Lentil Bolognese Sauce

Ingredients:

  • 1 tbs Beerenberg Extra Virgin Olive Oil

  • 2 onions, chopped

  • 2 tsp Beerenberg Crushed Garlic

  • 2 sticks celery, sliced

  • 1 large carrot, sliced

  • 1 red capsicum, sliced

  • 1 green capsicum, sliced

  • 250g mushrooms, sliced

  • 2 fresh tomatoes, chopped

  • 1 cup Beerenberg Tomato Chutney

  • 1 tbs tomato paste

  • 2 vegetable stock cubes

  • 2 cups water

  • 1 cup red wine

  • 1 cup green lentils

  • 2 tbs fresh basil, chopped

  • 2 tbs fresh parsley, chopped

  • 1 tbs fresh oregano

  • 1/2 tsp freshly grated nutmeg

  • Freshly ground black pepper to taste


Method:

  1. Heat oil and fry garlic and onion until browned.

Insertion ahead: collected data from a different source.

(* ===== verification/Merge.v ===== *)
(** * Compaction: internal/store/merge.go *)
From S2P Require Import Prelude LogEntry LogReader Index FileSys Segment Store.

Module Merge.
Import Index Segment Store.

(** [getReader]: one read-only handle per source segment, cached in [readers]. *)
Definition getReader (d : bytes) (id : Z) (readers : gmap Z nat) : M World (nat * gmap Z nat) :=
  match readers !! id with
  | Some ino => mret (ino, readers)
  | None =>
      ino ← os (FileSys.Open d (SegmentName id));
      mret (ino, <[id := ino]> readers)
  end.

(** The copy loop.  It returns the open readers, which a deferred function
    closes on every path, and the new index or the error. *)
Fixpoint merge_loop (d : bytes) (newSeg : ptr) (newID : Z) (live : list KeyLocation)
    (readers : gmap Z nat) (newIndex : Index) : M World (gmap Z nat * (error + Index)) :=
  match live with
  | [] => mret (readers, inr newIndex)
  | kl :: live' =>
      let fail readers err :=
        ignore (Segment.Close newSeg) ≫= fun _ => mret (readers, inl err) in
      rf ← attempt (getReader d (FileID (Loc kl)) readers);
      match rf with
      | inl err => fail readers (Errorf "store: open source segment %d: %w" err)
      | inr (ino, readers') =>
          re ← attempt (ReadRecordAt ino (FileID (Loc kl)) (Offset (Loc kl)));
          match re with
          | inl err => fail readers' (Errorf "store: read live key %q: %w" err)
          | inr e =>
              ra ← attempt (Append newSeg (LogEntry.Key e) (LogEntry.Value e) false);
              match ra with
              | inl err => fail readers' err
              | inr (off, sz) =>
                  merge_loop d newSeg newID live' readers'
                    (Index.Put (Key kl) (MkLocation newID off sz false) newIndex)
              end
          end
      end
  end.

Section WithRange.
Context `{!GoRange Z}.

(** [defer func() { for _, f := range readers { _ = f.Close() } }()]. *)
Definition close_readers (readers : gmap Z nat) : M World unit :=
  range_loop (go_range readers).*2 (fun ino => ignore (os (FileSys.Close ino))).

(** Closing a segment of the map and dropping it from the map. *)
Definition drop_segment (id : Z) : M State unit :=
  s ← self;
  (match segments s !! id with
   | Some p => ignore (on_world (Segment.Close p))
   | None => mret tt
   end) ≫= fun _ =>
  update (fun s => set_segments (delete id (segments s)) s).

(** [os.Remove], a missing file not being an error. *)
Definition remove_file (d name : bytes) (fmt : string) : M State unit :=
  r ← attempt (on_world (os (FileSys.Remove d name)));
  match r with
  | inl err => if FileSys.IsNotExist err then mret tt else throw (Errorf fmt err)
  | inr _ => mret tt
  end.

(** From the sync of the merged segment to the end of [Merge]. *)
Definition promote (newSeg : ptr) (newID : Z) (newIndex : Index) : M State unit :=
  or_else (on_world (Segment.Sync newSeg)) (on_world (Segment.Close newSeg)) ≫= fun _ =>
  s ← self;
  or_else (on_world (writeHintFile (dir s) newIndex)) (on_world (Segment.Close newSeg))
    ≫= fun _ =>
  range_loop (go_range (segments s)).*1 (fun id =>
    drop_segment id ≫= fun _ =>
    if id =? newID then mret tt
    else remove_file (dir s) (SegmentName id) "store: remove old segment %d: %w")
    ≫= fun _ =>
  update (fun s => set_index newIndex
                     (set_active newID (Some newSeg)
                        (set_segments (<[newID := newSeg]> (segments s)) s))).

Definition resetToEmpty : M State unit :=
  s ← self;
  range_loop (go_range (segments s)).*1 (fun id =>
    drop_segment id ≫= fun _ =>
    remove_file (dir s) (SegmentName id) "store: remove segment %d: %w") ≫= fun _ =>
  remove_file (dir s) hintFile "store: remove hint: %w" ≫= fun _ =>
  seg ← on_world (NewSegment (dir s) 1);
  update (fun s => set_index Index.New
                     (set_active 1 (Some seg)
                        (set_segments (<[1 := seg]> (segments s)) s))).

Definition Merge : M State unit :=
  s ← self;
  if closed s then throw ErrClosed
  else
    on_active Segment.Sync ≫= fun _ =>
    let live := LiveEntries (index s) in
    if bool_decide (length live = 0%nat) then resetToEmpty
    else
      let newID := i64 (maxFileID (segments s) + 1) in
      newSeg ← on_world (NewSegment (dir s) newID);
      rr ← on_world (merge_loop (dir s) newSeg newID live ∅ Index.New);
      let '(readers, r) := rr in
      res ← attempt (match r with
                     | inl err => throw err
                     | inr newIndex => promote newSeg newID newIndex
                     end);
      on_world (close_readers readers) ≫= fun _ =>
      match res with
      | inl err => throw err
      | inr _ => mret tt
      end.
End WithRange.
End Merge.
(* ===== verification/Recovery.v ===== *)
(** * Closing, opening and log replay

    A log is the list of its segments with their records.  [replay] is the
    index a scan builds; [Open] is shown to rebuild it, or to take the hint
    file's index when there is one. *)
From S2P Require Import Prelude LogEntry LogReader Index FileSys Segment Store Repr StoreOps.
Import LogReader Index Segment Store Repr StoreOps.

Module Recovery.

(** ** Scanning a stream *)

(** Indexing the entries of segment [id]. *)
Definition index_entries (id : Z) (es : list LogEntry.Entry) (idx : Index) : Index :=
  foldl (fun m e =>
    <[LogEntry.Key e := MkLocation id (LogEntry.Offset e) (LogEntry.Size e)
                          (LogEntry.Tombstone e)]> m) idx es.

(** The scan loop is total: on every stream it indexes the records [Next]
    returns and ends with the reader's error. *)
Lemma scan_loop_reads id rd es rd' err :
  reads rd es rd' err -> forall fuel idx, (length (rem (r rd)) < fuel)%nat ->
  scan_loop fuel id rd idx =
    if errors_Is err EOF then Ok (index_entries id es idx)
    else Err (Errorf "store: scan segment %d: %w" err).
Proof.
  induction 1 as [rd rd' err H|rd rd1 e es rd' err H _ IH]; intros fuel idx Hf;
    (destruct fuel as [|fuel]; [lia|]); cbn [scan_loop]; rewrite H; [done|].
  apply Next_consumes in H. rewrite IH by lia. done.
Qed.

Lemma scan_stream_frames id rs idx :
  Forall readable rs ->
  scan_stream id (MkIoReader (frames rs) EOF) idx = Ok (index_entries id (located 0 rs) idx).
Proof.
  intros Hr. unfold scan_stream, NewReader.
  change (MkReader (MkIoReader (frames rs) EOF) 0) with (at_ 0 (frames rs)).
  assert (Hreads : reads (at_ 0 (frames rs ++ [])) (located 0 rs ++ [])
                     (at_ (0 + blen (frames rs)) []) EOF).
  { apply reads_app; [done|]. by apply reads_stop, Next_nil. }
  rewrite !app_nil_r in Hreads.
  rewrite (scan_loop_reads _ _ _ _ _ Hreads) by (cbn; lia). done.
Qed.

(** A log whose last record is cut after [n] bytes.  A cut at the end of the
    17-byte frame header looks like the end of the file. *)
Lemma scan_stream_torn id rs x n idx :
  Forall readable rs -> readable x -> (n < length (enc x))%nat ->
  scan_stream id (MkIoReader (frames rs ++ take n (enc x)) EOF) idx
  = if bool_decide (n = 0%nat \/ n = 17%nat)
    then Ok (index_entries id (located 0 rs) idx)
    else Err (Errorf "store: scan segment %d: %w" LogEntry.ErrCorrupt).
Proof.
  intros Hr Hx Hn. unfold scan_stream, NewReader.
  set (rd := MkReader _ 0).
  assert (Hreads : exists err, reads rd (located 0 rs ++ []) (at_ (0 + blen (frames rs)) []) err
    /\ err = if bool_decide (n = 0%nat \/ n = 17%nat) then EOF else LogEntry.ErrCorrupt).
  { eexists. split; [|reflexivity].
    apply reads_app; [done|]. by apply reads_stop, Next_prefix. }
  destruct Hreads as (err & Hreads & ->). rewrite app_nil_r in Hreads.
  rewrite (scan_loop_reads _ _ _ _ _ Hreads) by (cbn; lia).
  by case_bool_decide.
Qed.

(** A scan always ends: the fuel is never exhausted. *)
Lemma scan_stream_total id rd idx :
  exists es rd' err, reads (NewReader rd) es rd' err
    /\ scan_stream id rd idx
       = if errors_Is err EOF then Ok (index_entries id es idx)
         else Err (Errorf "store: scan segment %d: %w" err).
Proof.
  destruct (reads_total (NewReader rd)) as (es & rd' & err & H). exists es, rd', err.
  split; [done|]. apply (scan_loop_reads _ _ _ _ _ H). cbn. lia.
Qed.

(** ** Logs *)

Abbreviation Log := (list (Z * list log_record)).

Definition replay (L : Log) : Index :=
  foldl (fun m '(id, rs) => index_entries id (located 0 rs) m) ∅ L.

(** [L] lists the segments of [G], in id order, with their records. *)
Record log_of (G : Contents) (L : Log) : Prop := {
  log_sorted : StronglySorted Z.lt L.*1;
  log_contents : forall id c,
    (exists ino, G !! id = Some (ino, c)) <-> exists rs, (id, rs) ∈ L /\ c = frames rs;
  log_readable : forall id rs, (id, rs) ∈ L -> Forall readable rs;
}.

Lemma log_ids G L id : log_of G L -> id ∈ L.*1 <-> is_Some (G !! id).
Proof.
  intros HL. rewrite list_elem_of_fmap. split.
  - intros ([id' rs] & -> & Hin). cbn.
    destruct (proj2 (log_contents _ _ HL id' (frames rs))) as [ino Hino]; eauto.
  - intros [[ino c] H].
    destruct (proj1 (log_contents _ _ HL id c)) as (rs & Hin & _); [by eauto|].
    by exists (id, rs).
Qed.

(** Entries of a frame list are records of the contents. *)
Definition fitting (r : log_record) : Prop := LogEntry.fits (rkey r) (rvalue r).

Lemma readable_fitting rs : Forall readable rs -> Forall fitting rs.
Proof. intros H. eapply Forall_impl; [exact H|]. intros r. apply readable_fits. Qed.

Lemma located_rec G id ino rs e :
  G !! id = Some (ino, frames rs) -> Forall fitting rs -> e ∈ located 0 rs ->
  rec_val G (LogEntry.Key e)
    (MkLocation id (LogEntry.Offset e) (LogEntry.Size e) (LogEntry.Tombstone e))
    (LogEntry.Value e).
Proof.
  intros HG Hr He.
  assert (Hsplit : exists r1 x r2, rs = r1 ++ x :: r2 /\ e = entry_at (0 + blen (frames r1)) x).
  { clear HG Hr. revert He. generalize 0 at 1 2. induction rs as [|x rs IH]; intros p He.
    - inversion He.
    - cbn [located] in He. apply elem_of_cons in He as [->|He].
      + exists [], x, rs. split; [done|]. f_equal. unfold blen. cbn. lia.
      + destruct (IH _ He) as (r1 & y & r2 & -> & ->). exists (x :: r1), y, r2.
        split; [done|]. f_equal. rewrite frames_cons, blen_app. lia. }
  destruct Hsplit as (r1 & x & r2 & -> & ->).
  rewrite Forall_app, Forall_cons in Hr. destruct Hr as (_ & Hx & _).
  exists ino, (frames r1), (frames r2).
  cbn [FileID Offset Index.Size Tombstone entry_at LogEntry.Key LogEntry.Value
    LogEntry.Offset LogEntry.Size LogEntry.Tombstone].
  destruct x as [k v t]. cbn [rkey rvalue rtomb]. rewrite frames_app, frames_cons in HG.
  by split_and!.
Qed.

Lemma idx_ok_entries G id ino rs idx :
  G !! id = Some (ino, frames rs) -> Forall fitting rs -> idx_ok G idx ->
  idx_ok G (index_entries id (located 0 rs) idx).
Proof.
  intros HG Hr. pose proof (fun e => located_rec G id ino rs e HG Hr) as Hrec.
  revert Hrec. generalize (located 0 rs) as es. intros es. revert idx.
  induction es as [|e es IH]; intros idx Hrec Hi; [done|].
  cbn. apply IH; [by intros; apply Hrec, list_elem_of_further|].
  eapply idx_ok_insert; [done|]. apply Hrec. by left.
Qed.

Lemma idx_ok_replay G L : log_of G L -> idx_ok G (replay L).
Proof.
  intros HL. unfold replay.
  assert (Hin : forall id rs, (id, rs) ∈ L -> exists ino, G !! id = Some (ino, frames rs)).
  { intros id rs H. apply (log_contents _ _ HL). eauto. }
  pose proof (log_readable _ _ HL) as Hr. clear HL. revert Hin Hr.
  assert (H0 : idx_ok G ∅) by (intros k loc H; by rewrite lookup_empty in H).
  revert H0. generalize (∅ : Index). induction L as [|[id rs] L IH]; intros m Hm Hin Hr; [done|].
  cbn [foldl]. apply IH.
  - destruct (Hin id rs) as [ino Hino]; [by left|].
    apply (idx_ok_entries G id ino); [done| |done]. apply readable_fitting, (Hr id). by left.
  - intros; apply Hin. by apply list_elem_of_further.
  - intros id' rs' H. apply (Hr id'). by apply list_elem_of_further.
Qed.

(** ** Segment ids of a directory *)

Definition sorted_ids (G : Contents) : list Z := sort_ints (map_to_list G).*1.

Lemma StronglySorted_lt_NoDup l : StronglySorted Z.lt l -> NoDup l.
Proof.
  induction 1 as [|a l _ IH Ha]; constructor; [|done].
  intros Hin. rewrite Forall_forall in Ha. apply Ha in Hin. lia.
Qed.

Lemma elem_of_sorted_ids G id : id ∈ sorted_ids G <-> is_Some (G !! id).
Proof.
  unfold sorted_ids, sort_ints. rewrite merge_sort_Permutation, list_elem_of_fmap. split.
  - intros ([id' x] & -> & H%elem_of_map_to_list). eauto.
  - intros [x H]. exists (id, x). by rewrite elem_of_map_to_list.
Qed.

(** The ids of a log are the sorted ids of its contents. *)
Lemma log_ids_sorted G L : log_of G L -> L.*1 = sorted_ids G.
Proof.
  intros HL. unfold sorted_ids, sort_ints.
  symmetry. apply (merge_sort_unique Z.le); [apply StronglySorted_Sorted|].
  - pose proof (log_sorted _ _ HL) as Hs. clear HL.
    induction Hs as [|a l _ IH Ha]; constructor; [done|].
    eapply Forall_impl; [exact Ha|]. intros; lia.
  - apply NoDup_Permutation; [by apply StronglySorted_lt_NoDup, HL|apply NoDup_fst_map_to_list|].
    intros id. rewrite (log_ids G L id HL), <- elem_of_sorted_ids.
    unfold sorted_ids, sort_ints. by rewrite merge_sort_Permutation.
Qed.

Lemma elem_of_segment_ids s d G id :
  disk s d G -> id ∈ segment_ids (FileSys.dir_entries s d) <-> is_Some (G !! id).
Proof.
  intros Hd. unfold segment_ids. rewrite list_elem_of_omap. split.
  - intros ([name e] & He%FileSys.elem_of_dir_entries & Hp). destruct e; [|done].
    by apply (disk_all _ _ _ Hd _ _ _ He).
  - intros [[ino c] H]. exists (SegmentName id, FileSys.DFile ino).
    rewrite FileSys.elem_of_dir_entries. split; [by apply (disk_file _ _ _ Hd _ _ c)|].
    apply ParseSegmentID_spec. split; [apply (disk_id _ _ _ Hd); eauto|done].
Qed.

Lemma NoDup_dir_entries s d : NoDup (FileSys.dir_entries s d).*1.
Proof.
  unfold FileSys.dir_entries. rewrite merge_sort_Permutation.
  pose proof (NoDup_fst_map_to_list (FileSys.names s)) as Hnd. revert Hnd.
  induction (map_to_list (FileSys.names s)) as [|[[d' n] e] l IH]; [constructor|].
  rewrite fmap_cons. intros [Hn Hnd]%NoDup_cons. cbn [omap list_omap].
  case_bool_decide as Hd; [|by apply IH]. subst d'.
  cbn [fmap list_fmap]. apply NoDup_cons. split; [|by apply IH]. intros Hin. apply Hn.
  apply list_elem_of_fmap in Hin as ([n' e'] & Hne & Hin). cbn in Hne. subst n'.
  apply list_elem_of_omap in Hin as ([[d2 n2] e2] & Hin & H2).
  case_bool_decide; [|done]. injection H2 as <- <-. subst d2. apply list_elem_of_fmap. by exists (d, n2, e2).
Qed.

Lemma NoDup_segment_ids s d : NoDup (segment_ids (FileSys.dir_entries s d)).
Proof.
  pose proof (NoDup_dir_entries s d) as Hnd. revert Hnd. unfold segment_ids.
  induction (FileSys.dir_entries s d) as [|[n e] l IH]; [constructor|].
  rewrite fmap_cons. intros [Hn Hnd]%NoDup_cons. cbn [omap list_omap]. destruct e as [ino|]; [|by apply IH].
  destruct (ParseSegmentID n) as [id|] eqn:E; [|by apply IH].
  apply NoDup_cons. split; [|by apply IH]. intros Hin. apply Hn.
  apply list_elem_of_omap in Hin as ([n' e'] & Hin & Hp). destruct e'; [|done].
  apply ParseSegmentID_spec in E as [Hid ->]. apply ParseSegmentID_spec in Hp as [_ ->].
  apply list_elem_of_fmap. by exists (SegmentName id, FileSys.DFile ino0).
Qed.

Lemma listSegments_Ok w d G :
  disk (fs w) d G -> no_faults w -> listSegments d w = (w, Ok (sorted_ids G)).
Proof.
  intros Hd Hq. unfold listSegments. erewrite M_bind_Ok.
  2:{ apply wrapping_Ok, os_Ok_same. unfold FileSys.ReadDir.
      rewrite FileSys.syscall_none by done.
      rewrite bool_decide_eq_true_2 by apply Hd. reflexivity. }
  unfold mret, M_ret, sorted_ids, sort_ints. do 2 f_equal.
  apply (merge_sort_perm_eq Z.le). apply NoDup_Permutation;
    [apply NoDup_segment_ids|apply NoDup_fst_map_to_list|].
  intros id. rewrite elem_of_segment_ids by done. rewrite <- elem_of_sorted_ids.
  unfold sorted_ids, sort_ints. by rewrite merge_sort_Permutation.
Qed.
End Recovery.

  2. Add celery and carrot and cook for 5 minutes.Add capsicums, mushrooms and fresh tomatoes and cook until softened.

  3. Add remaining ingredients and simmer for 1 1/2 hours or until thickened and lentils are tender.

  4. Serve with spaghetti and freshly grated Parmesan cheese.